**Records shown:**

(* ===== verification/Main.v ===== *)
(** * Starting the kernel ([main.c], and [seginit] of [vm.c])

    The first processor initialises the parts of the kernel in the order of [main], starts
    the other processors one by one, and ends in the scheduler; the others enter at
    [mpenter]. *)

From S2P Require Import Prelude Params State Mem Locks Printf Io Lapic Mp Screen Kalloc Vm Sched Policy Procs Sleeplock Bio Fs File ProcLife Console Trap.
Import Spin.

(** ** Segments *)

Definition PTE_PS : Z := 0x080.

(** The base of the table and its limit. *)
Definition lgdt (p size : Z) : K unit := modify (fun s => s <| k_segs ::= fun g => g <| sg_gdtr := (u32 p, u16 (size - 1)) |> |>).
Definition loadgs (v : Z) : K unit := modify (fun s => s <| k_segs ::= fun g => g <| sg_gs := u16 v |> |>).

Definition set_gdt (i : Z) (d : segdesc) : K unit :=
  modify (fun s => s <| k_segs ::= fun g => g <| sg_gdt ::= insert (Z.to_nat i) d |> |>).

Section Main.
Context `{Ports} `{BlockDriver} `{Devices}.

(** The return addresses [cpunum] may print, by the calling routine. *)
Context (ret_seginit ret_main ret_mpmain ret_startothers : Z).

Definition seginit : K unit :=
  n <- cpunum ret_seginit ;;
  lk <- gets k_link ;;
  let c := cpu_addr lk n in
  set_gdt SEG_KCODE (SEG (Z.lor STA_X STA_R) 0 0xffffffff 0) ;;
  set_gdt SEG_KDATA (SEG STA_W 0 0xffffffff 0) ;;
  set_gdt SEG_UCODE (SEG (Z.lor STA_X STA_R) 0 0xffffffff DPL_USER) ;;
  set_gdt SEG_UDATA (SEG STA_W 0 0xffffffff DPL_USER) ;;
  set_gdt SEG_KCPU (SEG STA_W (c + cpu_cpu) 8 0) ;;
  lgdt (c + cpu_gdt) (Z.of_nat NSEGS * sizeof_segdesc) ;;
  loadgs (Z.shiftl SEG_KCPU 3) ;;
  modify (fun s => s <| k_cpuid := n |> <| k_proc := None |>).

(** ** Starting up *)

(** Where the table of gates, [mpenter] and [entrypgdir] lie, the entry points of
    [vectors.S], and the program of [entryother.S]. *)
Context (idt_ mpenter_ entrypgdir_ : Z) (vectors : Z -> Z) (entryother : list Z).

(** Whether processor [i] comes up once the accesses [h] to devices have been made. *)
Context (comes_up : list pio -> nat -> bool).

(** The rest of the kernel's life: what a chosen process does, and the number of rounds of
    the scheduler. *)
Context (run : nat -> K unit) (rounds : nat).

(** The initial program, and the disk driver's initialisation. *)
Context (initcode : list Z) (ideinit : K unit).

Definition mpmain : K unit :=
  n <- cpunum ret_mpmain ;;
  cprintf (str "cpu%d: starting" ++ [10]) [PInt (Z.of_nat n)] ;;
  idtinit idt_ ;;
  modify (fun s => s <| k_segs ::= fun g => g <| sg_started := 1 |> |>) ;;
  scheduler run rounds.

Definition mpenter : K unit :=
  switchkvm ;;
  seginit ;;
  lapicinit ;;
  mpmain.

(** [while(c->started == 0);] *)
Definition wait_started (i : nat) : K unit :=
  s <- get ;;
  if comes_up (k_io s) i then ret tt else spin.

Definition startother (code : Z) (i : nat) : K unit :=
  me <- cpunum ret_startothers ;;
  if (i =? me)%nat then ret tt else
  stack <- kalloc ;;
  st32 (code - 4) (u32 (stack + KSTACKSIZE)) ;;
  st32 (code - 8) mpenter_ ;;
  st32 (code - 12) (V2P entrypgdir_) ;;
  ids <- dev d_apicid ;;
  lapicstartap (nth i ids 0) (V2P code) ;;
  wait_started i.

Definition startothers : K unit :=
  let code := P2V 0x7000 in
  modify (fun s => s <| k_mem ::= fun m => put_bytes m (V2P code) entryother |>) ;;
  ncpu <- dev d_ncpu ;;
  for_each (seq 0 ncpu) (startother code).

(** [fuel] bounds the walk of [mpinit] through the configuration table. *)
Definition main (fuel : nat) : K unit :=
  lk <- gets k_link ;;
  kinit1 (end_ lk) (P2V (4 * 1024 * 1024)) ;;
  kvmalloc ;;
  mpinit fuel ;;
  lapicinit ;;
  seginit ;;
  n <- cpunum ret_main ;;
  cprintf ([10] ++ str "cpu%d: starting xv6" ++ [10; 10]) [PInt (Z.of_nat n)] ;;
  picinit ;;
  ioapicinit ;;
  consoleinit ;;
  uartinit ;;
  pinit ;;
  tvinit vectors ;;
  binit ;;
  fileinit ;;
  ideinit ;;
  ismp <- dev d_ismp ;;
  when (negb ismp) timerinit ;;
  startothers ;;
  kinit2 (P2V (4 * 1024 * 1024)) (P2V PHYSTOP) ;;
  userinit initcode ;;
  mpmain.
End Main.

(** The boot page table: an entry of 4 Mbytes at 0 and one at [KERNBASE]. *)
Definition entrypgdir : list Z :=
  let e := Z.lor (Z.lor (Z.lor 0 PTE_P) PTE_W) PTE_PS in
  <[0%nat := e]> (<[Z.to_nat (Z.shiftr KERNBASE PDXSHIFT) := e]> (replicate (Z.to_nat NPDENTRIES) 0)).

**Action item:** From the listing above, extract every line exactly as it stands.

**Exercise output:**
(* ===== verification/Main.v ===== *)
(** * Starting the kernel ([main.c], and [seginit] of [vm.c])

    The first processor initialises the parts of the kernel in the order of [main], starts
    the other processors one by one, and ends in the scheduler; the others enter at
    [mpenter]. *)

From S2P Require Import Prelude Params State Mem Locks Printf Io Lapic Mp Screen Kalloc Vm Sched Policy Procs Sleeplock Bio Fs File ProcLife Console Trap.
Import Spin.

(** ** Segments *)

Definition PTE_PS : Z := 0x080.

(** The base of the table and its limit. *)
Definition lgdt (p size : Z) : K unit := modify (fun s => s <| k_segs ::= fun g => g <| sg_gdtr := (u32 p, u16 (size - 1)) |> |>).
Definition loadgs (v : Z) : K unit := modify (fun s => s <| k_segs ::= fun g => g <| sg_gs := u16 v |> |>).

Definition set_gdt (i : Z) (d : segdesc) : K unit :=
  modify (fun s => s <| k_segs ::= fun g => g <| sg_gdt ::= insert (Z.to_nat i) d |> |>).

Section Main.
Context `{Ports} `{BlockDriver} `{Devices}.

(** The return addresses [cpunum] may print, by the calling routine. *)
Context (ret_seginit ret_main ret_mpmain ret_startothers : Z).

Definition seginit : K unit :=
  n <- cpunum ret_seginit ;;
  lk <- gets k_link ;;
  let c := cpu_addr lk n in
  set_gdt SEG_KCODE (SEG (Z.lor STA_X STA_R) 0 0xffffffff 0) ;;
  set_gdt SEG_KDATA (SEG STA_W 0 0xffffffff 0) ;;
  set_gdt SEG_UCODE (SEG (Z.lor STA_X STA_R) 0 0xffffffff DPL_USER) ;;
  set_gdt SEG_UDATA (SEG STA_W 0 0xffffffff DPL_USER) ;;
  set_gdt SEG_KCPU (SEG STA_W (c + cpu_cpu) 8 0) ;;
  lgdt (c + cpu_gdt) (Z.of_nat NSEGS * sizeof_segdesc) ;;
  loadgs (Z.shiftl SEG_KCPU 3) ;;
  modify (fun s => s <| k_cpuid := n |> <| k_proc := None |>).

(** ** Starting up *)

(** Where the table of gates, [mpenter] and [entrypgdir] lie, the entry points of
    [vectors.S], and the program of [entryother.S]. *)
Context (idt_ mpenter_ entrypgdir_ : Z) (vectors : Z -> Z) (entryother : list Z).

(** Whether processor [i] comes up once the accesses [h] to devices have been made. *)
Context (comes_up : list pio -> nat -> bool).

(** The rest of the kernel's life: what a chosen process does, and the number of rounds of
    the scheduler. *)
Context (run : nat -> K unit) (rounds : nat).

(** The initial program, and the disk driver's initialisation. *)
Context (initcode : list Z) (ideinit : K unit).

Definition mpmain : K unit :=
  n <- cpunum ret_mpmain ;;
  cprintf (str "cpu%d: starting" ++ [10]) [PInt (Z.of_nat n)] ;;
  idtinit idt_ ;;
  modify (fun s => s <| k_segs ::= fun g => g <| sg_started := 1 |> |>) ;;
  scheduler run rounds.

Definition mpenter : K unit :=
  switchkvm ;;
  seginit ;;
  lapicinit ;;
  mpmain.

(** [while(c->started == 0);] *)
Definition wait_started (i : nat) : K unit :=
  s <- get ;;
  if comes_up (k_io s) i then ret tt else spin.

Definition startother (code : Z) (i : nat) : K unit :=
  me <- cpunum ret_startothers ;;
  if (i =? me)%nat then ret tt else
  stack <- kalloc ;;
  st32 (code - 4) (u32 (stack + KSTACKSIZE)) ;;
  st32 (code - 8) mpenter_ ;;
  st32 (code - 12) (V2P entrypgdir_) ;;
  ids <- dev d_apicid ;;
  lapicstartap (nth i ids 0) (V2P code) ;;
  wait_started i.

Definition startothers : K unit :=
  let code := P2V 0x7000 in
  modify (fun s => s <| k_mem ::= fun m => put_bytes m (V2P code) entryother |>) ;;
  ncpu <- dev d_ncpu ;;
  for_each (seq 0 ncpu) (startother code).

(** [fuel] bounds the walk of [mpinit] through the configuration table. *)
Definition main (fuel : nat) : K unit :=
  lk <- gets k_link ;;
  kinit1 (end_ lk) (P2V (4 * 1024 * 1024)) ;;
  kvmalloc ;;
  mpinit fuel ;;
  lapicinit ;;
  seginit ;;
  n <- cpunum ret_main ;;
  cprintf ([10] ++ str "cpu%d: starting xv6" ++ [10; 10]) [PInt (Z.of_nat n)] ;;
  picinit ;;
  ioapicinit ;;
  consoleinit ;;
  uartinit ;;
  pinit ;;
  tvinit vectors ;;
  binit ;;
  fileinit ;;
  ideinit ;;
  ismp <- dev d_ismp ;;
  when (negb ismp) timerinit ;;
  startothers ;;
  kinit2 (P2V (4 * 1024 * 1024)) (P2V PHYSTOP) ;;
  userinit initcode ;;
  mpmain.
End Main.

(** The boot page table: an entry of 4 Mbytes at 0 and one at [KERNBASE]. *)
Definition entrypgdir : list Z :=
  let e := Z.lor (Z.lor (Z.lor 0 PTE_P) PTE_W) PTE_PS in
  <[0%nat := e]> (<[Z.to_nat (Z.shiftr KERNBASE PDXSHIFT) := e]> (replicate (Z.to_nat NPDENTRIES) 0)).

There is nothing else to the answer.